O crescimento



foi o meu pai que me ensinou a escrever. na sua criatividade encontrou a melhor forma de se despedir de mim. escreveu uma carta quando eu a nascer. escreveu o meu nome no envelope, a letra grossa, com letras definidas. deixou o envelope sel
ado a cuspo, no meio das fraldas de pano e alfinetes. despediu-se e nunca mais voltou. 
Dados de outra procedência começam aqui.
(** ** [gcl_sdk.agents.universal.api.crypto] *)

Module crypto.
Abbreviation bytes := (list Byte.byte).

Definition KEY_SIZE : nat := 32.
Definition NONCE_SIZE : nat := 12.

(** What the functions of the module raise: the builtin [ValueError] and
    the [InvalidTag] of the cipher library. *)
Inductive error :=
| ValueError (msg : string)
| InvalidTag.

(** [aead.ChaCha20Poly1305(key)] with its [encrypt] and [decrypt], each
    given the key, the nonce, the data and the associated data. *)
Class ChaCha20Poly1305 := {
  cipher_encrypt : bytes → bytes → bytes → option bytes → error + bytes;
  cipher_decrypt : bytes → bytes → bytes → option bytes → error + bytes;
}.

(** [secrets.token_bytes(n)] over a source of randomness [E]. *)
Class Secrets (E : Type) := token_bytes : nat → E → bytes * E.

(** [base64.b64encode(b).decode()] and [base64.b64decode(s)]; [None] is
    the error of a string that is not base64. *)
Class Base64 := {
  b64encode : bytes → string;
  b64decode : string → option bytes;
}.

Definition _validate_key_and_nonce (key nonce : bytes) : error + unit :=
  if negb (Nat.eqb (length key) KEY_SIZE) then
    inl (ValueError ("Invalid key length " ++ pretty (length key)
                     ++ ". Expected " ++ pretty KEY_SIZE ++ "."))
  else if negb (Nat.eqb (length nonce) NONCE_SIZE) then
    inl (ValueError ("Invalid nonce length " ++ pretty (length nonce)
                     ++ ". Expected " ++ pretty NONCE_SIZE ++ "."))
  else inr ().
aprendi a ler aos dois anos. quando os meus primos ainda tentavam colocar um cubo no espaço da esfera. quando os meus primos ainda eram daltónicos. eu aprendia a ler aos dois anos. tinha pressa das palavras. e aprendi a ler sozinho. primeiro para dentro. depois para fora, com o dedo a apontar as letras. a boca pequena a criar sílabas. a chamar as coisas pelos nomes. a pedir as refeições por escrito. a escrever chorar em vez de berros. 
e os adultos espantados. 

- o miúdo é genial. 

- a criança não é normal.

- o menino é sobredotado.

a minha mãe a passar as roupas a ferro a ouvir-me ler as legendas dos filmes de Ingmar Bergman. a explicar os silêncios. sentado no chão, como as crianças, a cabeça a pesar na tentativa de equilíbrio. mas a ler as letras difíceis do argumento. a soletrar Ingmar letra a letra, vagarosamente para que a minha mãe percebesse que somos intelectuais desde que os olhos conseguem chorar. estar enternecido é ser intelectualmente crescido. 
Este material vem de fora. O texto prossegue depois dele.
(** * Pootle: the unit query/filter/sort pipeline and its neighbours

    A shallow embedding of
      - pootle/apps/pootle_store/views.py   (search, step query, get_units,
        context rows, timeline, comment and suggestion-review endpoints),
      - pootle/core/helpers.py              (filter names, export view),
      - pootle/core/browser.py              (table headings and rows),
      - pootle/apps/accounts/adapter.py     (ajax_response),
      - pootle/apps/virtualfolder/management/commands/add_vfolders.py.

    The relational store is represented by the rows it holds: a unit row
    carries the rows related to it (suggestions, submissions, quality checks,
    virtual folders), and a lazy query set is the table it reads together
    with the condition, the ordering and the extra columns accumulated by
    the calls made on it.  What differs from one database backend to
    another (letter case in the [contains] and [icontains] lookups, the
    place of NULL in an ordering) is a parameter of the model. *)

From Stdlib Require Import List ZArith Bool Lia String Ascii.
From Stdlib Require Import Permutation Sorted.
Import ListNotations.

Open Scope string_scope.
Open Scope Z_scope.

(** ** Exceptions *)

Inductive Raised :=
| Http400                  (* pootle.core.exceptions.Http400 *)
| Http404                  (* django.http.Http404 *)
| TypeError
| ValueError
| KeyError
| AttributeError
| AssertionError
| UnboundLocalError
| MultipleObjectsReturned
| CommandError.

Inductive Result (A : Type) :=
| Ok (a : A)
| Raise (e : Raised).
Arguments Ok {A} a.
Arguments Raise {A} e.

Definition bind {A B : Type} (r : Result A) (k : A -> Result B) : Result B :=
  match r with
  | Ok a => k a
  | Raise e => Raise e
  end.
na escola todos a pedirem o colo e os peitos fartos das auxiliares, das educadoras. a deixarem-me no canto da sala de leitura, isolado, de meia fralda, quase nu, com Wittgenstein a ensurdecer-me a capacidade filosófica de julgar. a fralda com apontamentos e duvidas da existencia. 

aos dez anos já lera tudo o que podia ter deixado para ler aos oitenta. dois anos depois, aos doze, dava entrada na universidade de letras para concluir o doutoramento sobre o retrocesso do envelhecimento na escrita de Miguel Urbano Rodrigues.

era demasiado culto para conversar com os outros. trocava as tardes pelas noites para o sossego. falava muito pouco. gostava de ouvir aqueles que calados tinham tanto para explicar. observava as pessoas no senso comum dos dias. roubava os jeitos dos que não descansavam. estava acima dos eruditos em literatura ou história. 

casei sozinho. uma festa em que apenas eu bebi. assinei os papéis a duas mãos. inventei apelidos. 

trabalhava no escritório que servia de quarto, cozinha e sala. pausas apenas para dormir e comer. o trabalho pago pelas revistas e pelos jornais. uma vida infinitamente ligada à música clássica e aos poetas que ainda não haviam nascido.

eu inventei poetas. 

baptizei os meus dois filhos com o mesmo nome. filhos-livros. dois nomes-titulos. dois filhos que dormiam na minha mesa de cabeceira. um ao lado do outro. a ganharem poeira no tempo. dois filhos a envelhecerem juntos. dois irmãos gémeos e de conceitos diferentes. interiores distintos. individuais no termo e na forma.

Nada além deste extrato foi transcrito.